(Task instructions) All the data below needs to be retyped exactly as shown.

(Information shown)
(** * The tool-execution sandbox of cli-agent

    A shallow embedding of
    - [utils/path_validator.py]  (class [PathValidator]),
    - [utils/output_limiter.py]  (class [OutputLimiter]),
    - [tools/text_editor_tool.py] (class [TextEditorTool]: str_replace,
      create, undo_edit) and
    - [tools/search_tool.py]     (class [SearchTool]: content search),
    together with the properties of these components.

    Python [str] values are [string]s, Python [int]s are [Z], Python
    dictionaries keyed by path are [gmap string _] (or association lists
    where the iteration order is observable).  The functions of the Python
    standard library that the code calls ([posixpath], [pathlib],
    [fnmatch], slicing, [str.count], [str.replace]) are modelled in the
    first part of the file, on a POSIX system. *)

From Stdlib Require Import ZArith Lia Ascii.
From stdpp Require Import gmap strings list pretty sorting.

Open Scope string_scope.
Open Scope list_scope.

(** ** Python strings *)

Module PyStr.

(** [len(s)] as a Python integer. *)
Definition len (s : string) : Z := Z.of_nat (String.length s).

Fixpoint str_take (n : nat) (s : string) : string :=
  match n, s with
  | S n', String c s' => String c (str_take n' s')
  | _, _ => ""
  end.

Fixpoint str_drop (n : nat) (s : string) : string :=
  match n, s with
  | S n', String _ s' => str_drop n' s'
  | _, _ => s
  end.

(** [s[:k]]: a negative [k] counts from the end, and both ends are clipped. *)
Definition slice_to (s : string) (k : Z) : string :=
  if (0 <=? k)%Z then str_take (Z.to_nat k) s
  else str_take (Z.to_nat (len s + k)) s.

(** [s[k:]]. *)
Definition slice_from (s : string) (k : Z) : string :=
  if (0 <=? k)%Z then str_drop (Z.to_nat k) s
  else str_drop (Z.to_nat (len s + k)) s.

(** [s.startswith(pre)]. *)
Fixpoint startswith (s pre : string) {struct pre} : bool :=
  match pre, s with
  | "", _ => true
  | String c pre', String a s' => Ascii.eqb a c && startswith s' pre'
  | String _ _, "" => false
  end.

(** [s.endswith(c)] for a one-character suffix. *)
Fixpoint endswith_char (s : string) (c : ascii) : bool :=
  match s with
  | "" => false
  | String a "" => Ascii.eqb a c
  | String _ s' => endswith_char s' c
  end.

(** [c in s] for a character. *)
Fixpoint contains_char (c : ascii) (s : string) : bool :=
  match s with
  | "" => false
  | String a s' => Ascii.eqb a c || contains_char c s'
  end.

(** [s.split(c)] for a one-character separator: never empty. *)
Fixpoint split (c : ascii) (s : string) : list string :=
  match s with
  | "" => [""]
  | String a s' =>
      if Ascii.eqb a c then "" :: split c s'
      else match split c s' with
           | w :: ws => String a w :: ws
           | [] => [String a ""]
           end
  end.

(** [sep.join(l)]. *)
Definition join (sep : string) (l : list string) : string :=
  String.concat sep l.

(** [s.rfind(c)]: the index of the last occurrence, [-1] when there is
    none. *)
Fixpoint rfind_nat (c : ascii) (s : string) : option nat :=
  match s with
  | "" => None
  | String a s' =>
      match rfind_nat c s' with
      | Some i => Some (S i)
      | None => if Ascii.eqb a c then Some 0 else None
      end
  end.

Definition rfind (c : ascii) (s : string) : Z :=
  match rfind_nat c s with
  | Some i => Z.of_nat i
  | None => (-1)%Z
  end.

(** [s.lstrip(c)] and [s.rstrip(c)]. *)
Fixpoint lstrip (c : ascii) (s : string) : string :=
  match s with
  | String a s' => if Ascii.eqb a c then lstrip c s' else s
  | "" => ""
  end.

Fixpoint rstrip (c : ascii) (s : string) : string :=
  match s with
  | "" => ""
  | String a s' =>
      match rstrip c s' with
      | "" => if Ascii.eqb a c then "" else String a ""
      | r => String a r
      end
  end.

(** [c * n]. *)
Fixpoint repeat_char (c : ascii) (n : nat) : string :=
  match n with
  | 0 => ""
  | S n' => String c (repeat_char c n')
  end.

(** [s.count(sub)] and [s.replace(sub, new)] scan from the left and skip
    over each occurrence found, so occurrences never overlap.  [skip] is
    the number of characters of the last occurrence still to pass. *)
Fixpoint count_from (sub s : string) (skip : nat) : nat :=
  match s with
  | "" => 0
  | String _ s' =>
      match skip with
      | S k => count_from sub s' k
      | 0 =>
          if startswith s sub
          then S (count_from sub s' (String.length sub - 1))
          else count_from sub s' 0
      end
  end.

(** For the empty [sub] Python counts the positions between characters. *)
Definition count (s sub : string) : Z :=
  match sub with
  | "" => len s + 1
  | _ => Z.of_nat (count_from sub s 0)
  end.

Fixpoint replace_from (sub new s : string) (skip : nat) : string :=
  match s with
  | "" => ""
  | String a s' =>
      match skip with
      | S k => replace_from sub new s' k
      | 0 =>
          if startswith s sub
          then new +:+ replace_from sub new s' (String.length sub - 1)
          else String a (replace_from sub new s' 0)
      end
  end.

Fixpoint intersperse (new s : string) : string :=
  match s with
  | "" => new
  | String a s' => new +:+ String a (intersperse new s')
  end.

Definition replace (s sub new : string) : string :=
  match sub with
  | "" => intersperse new s
  | _ => replace_from sub new s 0
  end.

(** [str(n)] for an integer. *)
Definition of_int (n : Z) : string := pretty n.

End PyStr.


(** ** [posixpath], [pathlib] and [fnmatch] *)

Module PosixPath.
Import PyStr.

(** [os.path.isabs]. *)
Definition isabs (s : string) : bool := startswith s "/".

(** [os.path.join(path, b)] for one further component. *)
Definition join2 (path b : string) : string :=
  if startswith b "/" then b
  else if bool_decide (path = "") || endswith_char path "/" then path +:+ b
  else path +:+ "/" +:+ b.

(** [os.path.join(a, *p)]. *)
Definition join (a : string) (p : list string) : string :=
  fold_left join2 p a.

(** The number of leading slashes [normpath] keeps: POSIX gives a
    meaning of its own to exactly two, three or more count as one. *)
Definition initial_slashes (path : string) : nat :=
  if negb (startswith path "/") then 0
  else if startswith path "//" && negb (startswith path "///") then 2
  else 1.

(** The body of the loop of [normpath] over the components. *)
Definition norm_step (initial : nat) (new_comps : list string)
    (comp : string) : list string :=
  if bool_decide (comp = "") || bool_decide (comp = ".") then new_comps
  else if negb (bool_decide (comp = ".."))
          || (bool_decide (initial = 0) && bool_decide (new_comps = []))
          || bool_decide (last new_comps = Some "..")
  then new_comps ++ [comp]
  else removelast new_comps.

(** [os.path.normpath]. *)
Definition normpath (path : string) : string :=
  if bool_decide (path = "") then "."
  else
    let initial := initial_slashes path in
    let comps := fold_left (norm_step initial) (split "/" path) [] in
    let path' := repeat_char "/" initial +:+ PyStr.join "/" comps in
    if bool_decide (path' = "") then "." else path'.

(** [os.path.abspath], in a process whose working directory is [cwd]. *)
Definition abspath (cwd path : string) : string :=
  normpath (if isabs path then path else join2 cwd path).

(** [os.path.dirname]. *)
Definition dirname (p : string) : string :=
  let i := (rfind "/" p + 1)%Z in
  let head := slice_to p i in
  if negb (bool_decide (head = ""))
     && negb (bool_decide (head = repeat_char "/" (String.length head)))
  then rstrip "/" head
  else head.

(Final answer)
(** * The tool-execution sandbox of cli-agent

    A shallow embedding of
    - [utils/path_validator.py]  (class [PathValidator]),
    - [utils/output_limiter.py]  (class [OutputLimiter]),
    - [tools/text_editor_tool.py] (class [TextEditorTool]: str_replace,
      create, undo_edit) and
    - [tools/search_tool.py]     (class [SearchTool]: content search),
    together with the properties of these components.

    Python [str] values are [string]s, Python [int]s are [Z], Python
    dictionaries keyed by path are [gmap string _] (or association lists
    where the iteration order is observable).  The functions of the Python
    standard library that the code calls ([posixpath], [pathlib],
    [fnmatch], slicing, [str.count], [str.replace]) are modelled in the
    first part of the file, on a POSIX system. *)

From Stdlib Require Import ZArith Lia Ascii.
From stdpp Require Import gmap strings list pretty sorting.

Open Scope string_scope.
Open Scope list_scope.

(** ** Python strings *)

Module PyStr.

(** [len(s)] as a Python integer. *)
Definition len (s : string) : Z := Z.of_nat (String.length s).

Fixpoint str_take (n : nat) (s : string) : string :=
  match n, s with
  | S n', String c s' => String c (str_take n' s')
  | _, _ => ""
  end.

Fixpoint str_drop (n : nat) (s : string) : string :=
  match n, s with
  | S n', String _ s' => str_drop n' s'
  | _, _ => s
  end.

(** [s[:k]]: a negative [k] counts from the end, and both ends are clipped. *)
Definition slice_to (s : string) (k : Z) : string :=
  if (0 <=? k)%Z then str_take (Z.to_nat k) s
  else str_take (Z.to_nat (len s + k)) s.

(** [s[k:]]. *)
Definition slice_from (s : string) (k : Z) : string :=
  if (0 <=? k)%Z then str_drop (Z.to_nat k) s
  else str_drop (Z.to_nat (len s + k)) s.

(** [s.startswith(pre)]. *)
Fixpoint startswith (s pre : string) {struct pre} : bool :=
  match pre, s with
  | "", _ => true
  | String c pre', String a s' => Ascii.eqb a c && startswith s' pre'
  | String _ _, "" => false
  end.

(** [s.endswith(c)] for a one-character suffix. *)
Fixpoint endswith_char (s : string) (c : ascii) : bool :=
  match s with
  | "" => false
  | String a "" => Ascii.eqb a c
  | String _ s' => endswith_char s' c
  end.

(** [c in s] for a character. *)
Fixpoint contains_char (c : ascii) (s : string) : bool :=
  match s with
  | "" => false
  | String a s' => Ascii.eqb a c || contains_char c s'
  end.

(** [s.split(c)] for a one-character separator: never empty. *)
Fixpoint split (c : ascii) (s : string) : list string :=
  match s with
  | "" => [""]
  | String a s' =>
      if Ascii.eqb a c then "" :: split c s'
      else match split c s' with
           | w :: ws => String a w :: ws
           | [] => [String a ""]
           end
  end.

(** [sep.join(l)]. *)
Definition join (sep : string) (l : list string) : string :=
  String.concat sep l.

(** [s.rfind(c)]: the index of the last occurrence, [-1] when there is
    none. *)
Fixpoint rfind_nat (c : ascii) (s : string) : option nat :=
  match s with
  | "" => None
  | String a s' =>
      match rfind_nat c s' with
      | Some i => Some (S i)
      | None => if Ascii.eqb a c then Some 0 else None
      end
  end.

Definition rfind (c : ascii) (s : string) : Z :=
  match rfind_nat c s with
  | Some i => Z.of_nat i
  | None => (-1)%Z
  end.

(** [s.lstrip(c)] and [s.rstrip(c)]. *)
Fixpoint lstrip (c : ascii) (s : string) : string :=
  match s with
  | String a s' => if Ascii.eqb a c then lstrip c s' else s
  | "" => ""
  end.

Fixpoint rstrip (c : ascii) (s : string) : string :=
  match s with
  | "" => ""
  | String a s' =>
      match rstrip c s' with
      | "" => if Ascii.eqb a c then "" else String a ""
      | r => String a r
      end
  end.

(** [c * n]. *)
Fixpoint repeat_char (c : ascii) (n : nat) : string :=
  match n with
  | 0 => ""
  | S n' => String c (repeat_char c n')
  end.

(** [s.count(sub)] and [s.replace(sub, new)] scan from the left and skip
    over each occurrence found, so occurrences never overlap.  [skip] is
    the number of characters of the last occurrence still to pass. *)
Fixpoint count_from (sub s : string) (skip : nat) : nat :=
  match s with
  | "" => 0
  | String _ s' =>
      match skip with
      | S k => count_from sub s' k
      | 0 =>
          if startswith s sub
          then S (count_from sub s' (String.length sub - 1))
          else count_from sub s' 0
      end
  end.

(** For the empty [sub] Python counts the positions between characters. *)
Definition count (s sub : string) : Z :=
  match sub with
  | "" => len s + 1
  | _ => Z.of_nat (count_from sub s 0)
  end.

Fixpoint replace_from (sub new s : string) (skip : nat) : string :=
  match s with
  | "" => ""
  | String a s' =>
      match skip with
      | S k => replace_from sub new s' k
      | 0 =>
          if startswith s sub
          then new +:+ replace_from sub new s' (String.length sub - 1)
          else String a (replace_from sub new s' 0)
      end
  end.

Fixpoint intersperse (new s : string) : string :=
  match s with
  | "" => new
  | String a s' => new +:+ String a (intersperse new s')
  end.

Definition replace (s sub new : string) : string :=
  match sub with
  | "" => intersperse new s
  | _ => replace_from sub new s 0
  end.

(** [str(n)] for an integer. *)
Definition of_int (n : Z) : string := pretty n.

End PyStr.


(** ** [posixpath], [pathlib] and [fnmatch] *)

Module PosixPath.
Import PyStr.

(** [os.path.isabs]. *)
Definition isabs (s : string) : bool := startswith s "/".

(** [os.path.join(path, b)] for one further component. *)
Definition join2 (path b : string) : string :=
  if startswith b "/" then b
  else if bool_decide (path = "") || endswith_char path "/" then path +:+ b
  else path +:+ "/" +:+ b.

(** [os.path.join(a, *p)]. *)
Definition join (a : string) (p : list string) : string :=
  fold_left join2 p a.

(** The number of leading slashes [normpath] keeps: POSIX gives a
    meaning of its own to exactly two, three or more count as one. *)
Definition initial_slashes (path : string) : nat :=
  if negb (startswith path "/") then 0
  else if startswith path "//" && negb (startswith path "///") then 2
  else 1.

(** The body of the loop of [normpath] over the components. *)
Definition norm_step (initial : nat) (new_comps : list string)
    (comp : string) : list string :=
  if bool_decide (comp = "") || bool_decide (comp = ".") then new_comps
  else if negb (bool_decide (comp = ".."))
          || (bool_decide (initial = 0) && bool_decide (new_comps = []))
          || bool_decide (last new_comps = Some "..")
  then new_comps ++ [comp]
  else removelast new_comps.

(** [os.path.normpath]. *)
Definition normpath (path : string) : string :=
  if bool_decide (path = "") then "."
  else
    let initial := initial_slashes path in
    let comps := fold_left (norm_step initial) (split "/" path) [] in
    let path' := repeat_char "/" initial +:+ PyStr.join "/" comps in
    if bool_decide (path' = "") then "." else path'.

(** [os.path.abspath], in a process whose working directory is [cwd]. *)
Definition abspath (cwd path : string) : string :=
  normpath (if isabs path then path else join2 cwd path).

(** [os.path.dirname]. *)
Definition dirname (p : string) : string :=
  let i := (rfind "/" p + 1)%Z in
  let head := slice_to p i in
  if negb (bool_decide (head = ""))
     && negb (bool_decide (head = repeat_char "/" (String.length head)))
  then rstrip "/" head
  else head.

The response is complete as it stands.